== Your goal ==
Repeat exactly the lines below that lie between the line with "Lemma uploadToS3_xhr_fails op" and the line with "rewrite IH. destruct e as [[]", counting both of those lines as part of the answer.

=== Begin Enclosure ===

(** The metadata fetch is a GET whose body is the token alone. *)
Lemma getFileMetadata_body t fileId :
  t ≠ "" →
  fetch_method (getFileMetadata JSON_parse JSON_stringify REST_API_BASE_URL
                  (Some t) fileId) = Some "GET" ∧
  fetch_body (getFileMetadata JSON_parse JSON_stringify REST_API_BASE_URL
                (Some t) fileId) = JSON_stringify {[ "token" := Str t ]}.
Proof.
  intros Ht. unfold getFileMetadata, Api.request, request_body. simpl.
  apply String.eqb_neq in Ht as ->. simpl. split; [done|].
  unfold parsed_body. cbn [body]. rewrite lookup_empty. cbn [truthy negb].
  by rewrite insert_empty.
Qed.

(** C10. [request] puts a body into the configuration of every call,
    and [fetch] throws on a GET or HEAD with a body before anything is
    sent: on such a call, and on one that names no method, no body and
    so no token goes out.  [getFileMetadata], the one GET of the
    module, is refused whatever the token and the file; the POST of
    [requestUploadFile] goes out with the body [request] built. *)
Theorem get_request_sends_nothing token endpoint o fileId filename contentType :
  (method o = None ∨ method o = Some "GET" ∨ method o = Some "HEAD" →
   fetch_throws (request token endpoint o) = true ∧
   sent_body (request token endpoint o) = None) ∧
  fetch_method (getFileMetadata JSON_parse JSON_stringify REST_API_BASE_URL
                  token fileId) = Some "GET" ∧
  sent_body (getFileMetadata JSON_parse JSON_stringify REST_API_BASE_URL
               token fileId) = None ∧
  sent_body (requestUploadFile JSON_parse JSON_stringify REST_API_BASE_URL
               token filename contentType)
  = Some (fetch_body (requestUploadFile JSON_parse JSON_stringify REST_API_BASE_URL
                        token filename contentType)).
Proof.
  split_and!.
  - unfold sent_body, fetch_throws. simpl. by intros [->|[->| ->]].
  - reflexivity.
  - reflexivity.
  - reflexivity.
Qed.

End Api_facts.

(** ** The byte transfer *)

Section Transfer_facts.
Import Js Transfer.

Lemma xhr_handle_settled_keeps op r e o :
  settled r = Some o → settled (xhr_handle op r e) = Some o.
Proof.
  intros Hr. destruct e as [lc l t|st|]; simpl.
  - unfold xhr_onprogress. by destruct (lc && op).
  - unfold settle. destruct (Z.eqb st 200); by rewrite Hr.
  - unfold settle. by rewrite Hr.
Qed.

Lemma xhr_foldl_settled_keeps op es r o :
  settled r = Some o → settled (foldl (xhr_handle op) r es) = Some o.
Proof.
  revert r. induction es as [|e es IH]; intros r Hr; simpl; [done|].
  apply IH. by apply xhr_handle_settled_keeps.
Qed.

Lemma axios_handle_settled_keeps op r e o :
  settled r = Some o → settled (axios_handle op r e) = Some o.
Proof.
  intros Hr. destruct e as [l t|st|]; simpl.
  - unfold onUploadProgress. by destruct op.
  - unfold settle. destruct (Z.leb 200 st && Z.ltb st 300); by rewrite Hr.
  - unfold settle. by rewrite Hr.
Qed.

Lemma axios_foldl_settled_keeps op es r o :
  settled r = Some o → settled (foldl (axios_handle op) r es) = Some o.
Proof.
  revert r. induction es as [|e es IH]; intros r Hr; simpl; [done|].
  apply IH. by apply axios_handle_settled_keeps.
Qed.

(** Progress events do not settle the promise. *)
Lemma xhr_progress_pending op es r :
  Forall (λ e, ∃ lc l t, e = progress lc l t) es →
  settled (foldl (xhr_handle op) r es) = settled r.
Proof.
  revert r. induction es as [|e es IH]; intros r Hes; simpl; [done|].
  apply Forall_cons in Hes as [(lc & l & t & ->) Hes]. rewrite IH by done.
  simpl. unfold xhr_onprogress. by destruct (lc && op).
Qed.

Lemma axios_progress_pending op es r :
  Forall (λ e, ∃ l t, e = uploadProgress l t) es →
  settled (foldl (axios_handle op) r es) = settled r.
Proof.
  revert r. induction es as [|e es IH]; intros r Hes; simpl; [done|].
  apply Forall_cons in Hes as [(l & t & ->) Hes]. rewrite IH by done.
  simpl. unfold onUploadProgress. by destruct op.
Qed.

(** A network failure or a status other than 200 rejects the promise of
    the birdtag transfer, whatever comes after. *)
Lemma uploadToS3_xhr_fails op es e rest :
  Forall (λ e, ∃ lc l t, e = progress lc l t) es →
  e = error ∨ (∃ st, e = load st ∧ st ≠ 200) →
  ∃ msg, settled (uploadToS3_xhr op (es ++ e :: rest)) = Some (failed msg).
Proof.
  intros Hes He. unfold uploadToS3_xhr. rewrite foldl_app. simpl.
  set (r := foldl (xhr_handle op) _ es).
  assert (Hr : settled r = None) by (unfold r; by rewrite xhr_progress_pending).
  destruct He as [->|(st & -> & Hst)]; simpl.
  - eexists. apply xhr_foldl_settled_keeps. unfold settle. by rewrite Hr.
  - apply Z.eqb_neq in Hst as ->. eexists.
    apply xhr_foldl_settled_keeps. unfold settle. by rewrite Hr.
Qed.

(** The same for the bird-tag transfer, with every status outside
    [200..299]. *)
Lemma uploadToS3_axios_fails op es e rest :
  Forall (λ e, ∃ l t, e = uploadProgress l t) es →
  e = network_error ∨ (∃ st, e = response st ∧ (st < 200 ∨ 300 ≤ st)) →
  ∃ msg, settled (uploadToS3_axios op (es ++ e :: rest)) = Some (failed msg).
Proof.
  intros Hes He. unfold uploadToS3_axios. rewrite foldl_app. simpl.
  set (r := foldl (axios_handle op) _ es).
  assert (Hr : settled r = None) by (unfold r; by rewrite axios_progress_pending).
  destruct He as [->|(st & -> & Hst)]; simpl.
  - eexists. apply axios_foldl_settled_keeps. unfold settle. by rewrite Hr.
  - assert (Z.leb 200 st && Z.ltb st 300 = false) as ->.
    { destruct Hst; [apply andb_false_intro1; by apply Z.leb_gt
                    |apply andb_false_intro2; by apply Z.ltb_ge]. }
    eexists. apply axios_foldl_settled_keeps. unfold settle. by rewrite Hr.
Qed.

(** One call of [onProgress] per progress event: per event of
    computable length in birdtag, per event in bird-tag. *)
Lemma xhr_reported_length es r :
  length (reported (foldl (xhr_handle true) r es))
  = (length (reported r)
     + length (filter (λ p, p.1.1 = true) (xhr_progress_events es)))%nat.
Proof.
  revert r. induction es as [|e es IH]; intros r; simpl; [lia|].
  rewrite IH. destruct e as [[] l t|st|]; simpl.
  - unfold xhr_progress_events. simpl. rewrite length_app. simpl. lia.
  - unfold xhr_progress_events, xhr_onprogress. simpl.
    rewrite filter_cons_False by (simpl; congruence). lia.
  - unfold xhr_progress_events, settle. simpl.
    destruct (Z.eqb st 200), (settled r); simpl; lia.
  - unfold xhr_progress_events, settle. simpl. destruct (settled r); simpl; lia.
Qed.

Lemma axios_reported_length es r :
  length (reported (foldl (axios_handle true) r es))
  = (length (reported r) + length (axios_progress_events es))%nat.
Proof.
  revert r. induction es as [|e es IH]; intros r; simpl; [lia|].
  rewrite IH. destruct e as [l t|st|]; simpl.
  - unfold axios_progress_events. simpl. rewrite length_app. simpl. lia.
  - unfold axios_progress_events, settle. simpl.
    destruct (Z.leb 200 st && Z.ltb st 300), (settled r); simpl; lia.
  - unfold axios_progress_events, settle. simpl. destruct (settled r); simpl; lia.
Qed.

=== End Enclosure ===

== Task result ==
Lemma uploadToS3_xhr_fails op es e rest :
  Forall (λ e, ∃ lc l t, e = progress lc l t) es →
  e = error ∨ (∃ st, e = load st ∧ st ≠ 200) →
  ∃ msg, settled (uploadToS3_xhr op (es ++ e :: rest)) = Some (failed msg).
Proof.
  intros Hes He. unfold uploadToS3_xhr. rewrite foldl_app. simpl.
  set (r := foldl (xhr_handle op) _ es).
  assert (Hr : settled r = None) by (unfold r; by rewrite xhr_progress_pending).
  destruct He as [->|(st & -> & Hst)]; simpl.
  - eexists. apply xhr_foldl_settled_keeps. unfold settle. by rewrite Hr.
  - apply Z.eqb_neq in Hst as ->. eexists.
    apply xhr_foldl_settled_keeps. unfold settle. by rewrite Hr.
Qed.

(** The same for the bird-tag transfer, with every status outside
    [200..299]. *)
Lemma uploadToS3_axios_fails op es e rest :
  Forall (λ e, ∃ l t, e = uploadProgress l t) es →
  e = network_error ∨ (∃ st, e = response st ∧ (st < 200 ∨ 300 ≤ st)) →
  ∃ msg, settled (uploadToS3_axios op (es ++ e :: rest)) = Some (failed msg).
Proof.
  intros Hes He. unfold uploadToS3_axios. rewrite foldl_app. simpl.
  set (r := foldl (axios_handle op) _ es).
  assert (Hr : settled r = None) by (unfold r; by rewrite axios_progress_pending).
  destruct He as [->|(st & -> & Hst)]; simpl.
  - eexists. apply axios_foldl_settled_keeps. unfold settle. by rewrite Hr.
  - assert (Z.leb 200 st && Z.ltb st 300 = false) as ->.
    { destruct Hst; [apply andb_false_intro1; by apply Z.leb_gt
                    |apply andb_false_intro2; by apply Z.ltb_ge]. }
    eexists. apply axios_foldl_settled_keeps. unfold settle. by rewrite Hr.
Qed.

(** One call of [onProgress] per progress event: per event of
    computable length in birdtag, per event in bird-tag. *)
Lemma xhr_reported_length es r :
  length (reported (foldl (xhr_handle true) r es))
  = (length (reported r)
     + length (filter (λ p, p.1.1 = true) (xhr_progress_events es)))%nat.
Proof.
  revert r. induction es as [|e es IH]; intros r; simpl; [lia|].
  rewrite IH. destruct e as [[] l t|st|]; simpl.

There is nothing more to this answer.